Beatrice is Claire’s opposite: colorful and extroverted while the younger woman is staid and ordinary-looking. She drinks, smokes, and when the two women first meet at a bistro orders the biggest steak they have. She has spent the last 30 years wandering, probably supported by one man after another, and now the time has come to accept that she is no longer the femme fatale of her youth and to confront her past, due to a secret she reveals to Claire (which is not a big surprise to the audience).

The sharp contrast between them might easily have led “The Midwife” toward familiar formulas, and the secret Beatrice reveals might have filled the movie with melodrama and sentimentality. Provost, however, plays down the emotion in depicting their first encounter: They are two women who once knew each other, parted for many years, and have now crossed paths again. He maintains the same low-key tone as he follows the new relationship that forms between them. Beatrice and Claire have a great deal of emotional baggage to pull them together or push them apart, but instead of using this baggage to create a series of dramatic conflicts, Provost focuses on the everyday routine that develops between the two women, each of whom needed the other in her own way.

A subplot follows Claire’s hesitant romance with Paul (Belgian actor Olivier Gourmet, who has appeared in almost all of the Dardenne brothers’ films), a truck driver whose garden borders on Claire’s. The love story is a bit predictable, but it is saved by the expert performances of Frot and Gourmet. (Frot is known to us from “Haute Cuisine” and “Marguerite,” the latter a French version of the story of Florence Jenkins Foster, who believed herself to be a great opera singer though she had a shrill voice and could not carry a tune; she was played by Meryl Streep in the American version.)

Female solidarity

In general, the main reason to watch “The Midwife” is the acting, especially that of the two stars. Frot always radiates an amiable quality, but that does not keep her from crafting her characters with great precision; she manages to convey the nuances of the many emotions that flood Claire when Beatrice returns to her life, most of which she represses. Her performance also allows the film to explore, with the same determined composure, a female solidarity that manages to overcome the hurts of the past using the maturity that comes with age.

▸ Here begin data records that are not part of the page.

Lemma encode_loop_labels fuel cap l ls out :
  Forall label_ok (l :: ls) -> (length (join (l :: ls)) < fuel)%nat ->
  (length out + length (labels (l :: ls)) < cap)%nat ->
  encode_loop fuel cap (join (l :: ls)) out = Ret (Some (out ++ labels (l :: ls) ++ [0])).
Proof.
  revert l ls out. induction fuel as [|fuel IH]; intros l ls out Hls Hf Hc; [lia|].
  inversion Hls as [|?? [Hl Hd] Hrest]; subst.
  assert (forall r, (memchr 46 (l ++ r) = (fun n => (length l + n)%nat) <$> memchr 46 r)) as Hm.
  { intros r. clear -Hd. induction Hd as [|x l Hx Hd IH]; [by cbn; destruct (memchr 46 r)|].
    cbn [memchr app]. destruct (Z.eqb_spec x 46); [done|]. rewrite IH.
    by destruct (memchr 46 r). }
  assert (forall r, rd_sub (l ++ r) 0 (length l) = Ret l) as Hr.
  { intros r. unfold rd_sub. rewrite (proj2 (Nat.leb_le _ _)) by (rewrite length_app; lia).
    unfold sub. by rewrite drop_0, take_app_length. }
  assert (forall o v, (length o + length v <= cap)%nat -> wr cap o v = Ret (o ++ v)) as Hw.
  { intros o v H. unfold wr. by rewrite (proj2 (Nat.leb_le _ _)) by lia. }
  unfold labels in Hc. cbn [map List.concat] in Hc. fold (labels ls) in Hc.
  cbn [app] in Hc. rewrite length_cons, length_app in Hc.
  destruct ls as [|l' ls].
  - cbn [join] in *. pose proof (Hm []) as Hm'. pose proof (Hr []) as Hr'. rewrite app_nil_r in *.
    destruct l as [|c l]; [cbn in Hl; lia|]. cbn [encode_loop]. rewrite Hm'. cbn [memchr fmap option_fmap option_map default from_option].
    rewrite (proj2 (Nat.eqb_neq _ 0)) by lia. rewrite (proj2 (Nat.ltb_ge 63 _)) by lia. cbn [orb].
    rewrite (proj2 (Nat.leb_gt _ _)) by lia. rewrite Hw by (cbn [length] in *; lia). cbn [rbind].
    rewrite Hr'. cbn [rbind]. rewrite Hw by (rewrite length_app; cbn [length] in *; lia). cbn [rbind].
    rewrite (proj2 (Nat.ltb_ge _ _)) by (rewrite !length_app; cbn [length] in *; lia).
    rewrite Hw by (rewrite !length_app; cbn [length] in *; lia). cbn [rbind].
    rewrite u8_small by lia. unfold labels. cbn [map List.concat]. rewrite app_nil_r.
    by rewrite <- !app_assoc.
  - change (join (l :: l' :: ls)) with (l ++ 46 :: join (l' :: ls)) in *.
    rewrite length_app, length_cons in Hf.
    pose proof (Hm (46 :: join (l' :: ls))) as Hm'. pose proof (Hr (46 :: join (l' :: ls))) as Hr'.
    remember (l ++ 46 :: join (l' :: ls)) as s eqn:Es.
    assert (drop (S (length l)) s = join (l' :: ls)) as Hdrop.
    { rewrite Es. change (46 :: ?x) with ([46] ++ x). rewrite app_assoc, drop_app_length'; [done|rewrite length_app; cbn; lia]. }
    cbn [encode_loop]. destruct s as [|c s]; [by destruct l|]. rewrite Hm'.
    cbn [memchr Z.eqb Pos.eqb fmap option_fmap option_map default from_option id]. rewrite Nat.add_0_r.
    rewrite (proj2 (Nat.eqb_neq _ 0)) by lia. rewrite (proj2 (Nat.ltb_ge 63 _)) by lia. cbn [orb].
    rewrite (proj2 (Nat.leb_gt _ _)) by lia. rewrite Hw by (cbn [length]; lia). cbn [rbind].
    rewrite Hr'. cbn [rbind]. rewrite Hw by (rewrite length_app; cbn [length]; lia). cbn [rbind].
    rewrite Hdrop, IH; [|done|lia|rewrite !length_app; cbn [length]; lia].
    rewrite u8_small by lia. unfold labels. cbn [map List.concat]. by rewrite <- !app_assoc.
Qed.

Lemma labels_name_at pre ls post :
  Forall label_ok ls ->
  name_at (pre ++ labels ls ++ [0] ++ post) (length pre) 0 ls (length pre + length (labels ls) + 1).
Proof.
  intros Hls. revert pre. induction Hls as [|l ls [Hl Hd] Hrest IH]; intros pre.
  - unfold labels. cbn [map List.concat app length]. rewrite Nat.add_0_r. apply name_root.
    by rewrite lookup_app_r, Nat.sub_diag by lia.
  - set (p := pre ++ _). unfold labels in p. cbn [map List.concat] in p. fold (labels ls) in p.
    assert (p = (pre ++ Z.of_nat (length l) :: l) ++ labels ls ++ [0] ++ post) as Hp
      by (unfold p; by rewrite <- !app_assoc).
    assert (l = sub p (length pre + 1) (Z.to_nat (Z.of_nat (length l)))) as El.
    { rewrite Nat2Z.id. unfold sub. rewrite Hp, <- app_assoc. cbn [app].
      change (Z.of_nat (length l) :: ?x) with ([Z.of_nat (length l)] ++ x).
      rewrite app_assoc, drop_app_length' by (rewrite length_app; cbn; lia).
      by rewrite take_app_length. }
    rewrite El at 1. eapply (name_label _ _ (Z.of_nat (length l))).
    + rewrite Hp, <- app_assoc. by rewrite lookup_app_r, Nat.sub_diag by lia.
    + lia.
    + rewrite Hp, !length_app. cbn [length]. lia.
    + rewrite Hp. specialize (IH (pre ++ Z.of_nat (length l) :: l)).
      rewrite !length_app in IH. cbn [length] in IH. rewrite Nat2Z.id.
      unfold labels. cbn [map List.concat]. fold (labels ls). cbn [app]. rewrite length_cons, length_app.
      replace (length pre + 1 + length l)%nat with (length pre + S (length l))%nat by lia.
      replace (length pre + S (length l + length (labels ls)) + 1)%nat
        with (length pre + S (length l) + length (labels ls) + 1)%nat by lia. exact IH.
Qed.

(** The service instance a DACP identifier names. *)
Definition dacp_labels (id : bytes) : list bytes :=
  [str "iTunes_Ctrl_" ++ id; str "_dacp"; str "_tcp"; str "local"].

Deneuve, too, is marvelous. Her extravagant character might easily have overwhelmed the movie, but Deneuve prevents that from happening. Her performance complements Frot’s restrained one, making the film a duet of two actresses working with and in contrast to each other with remarkable generosity. Beatrice’s character has a comic side, and Deneuve, who has played every kind of role in the course of her long career, again shows her gifts as a comedian able to deliver every single line and, in this case, to blend together the humorous and the poignant. Older viewers among us will enjoy the small appearance by Mylene Demongeot, one of Brigitte Bardot’s main rivals in the 1950s.

Instead of charging at the drama of the story full force, “The Midwife” makes us feel as though we are watching the events from the side, at something of a distance, and this makes the movie moderate and mature. Though it does make a rather schematic connection between the beginning of life, which Claire witnesses every day in her job, and the sense of an impending end, “The Midwife” is still a film that, though minor, puts mainstream materials to wise and decent use.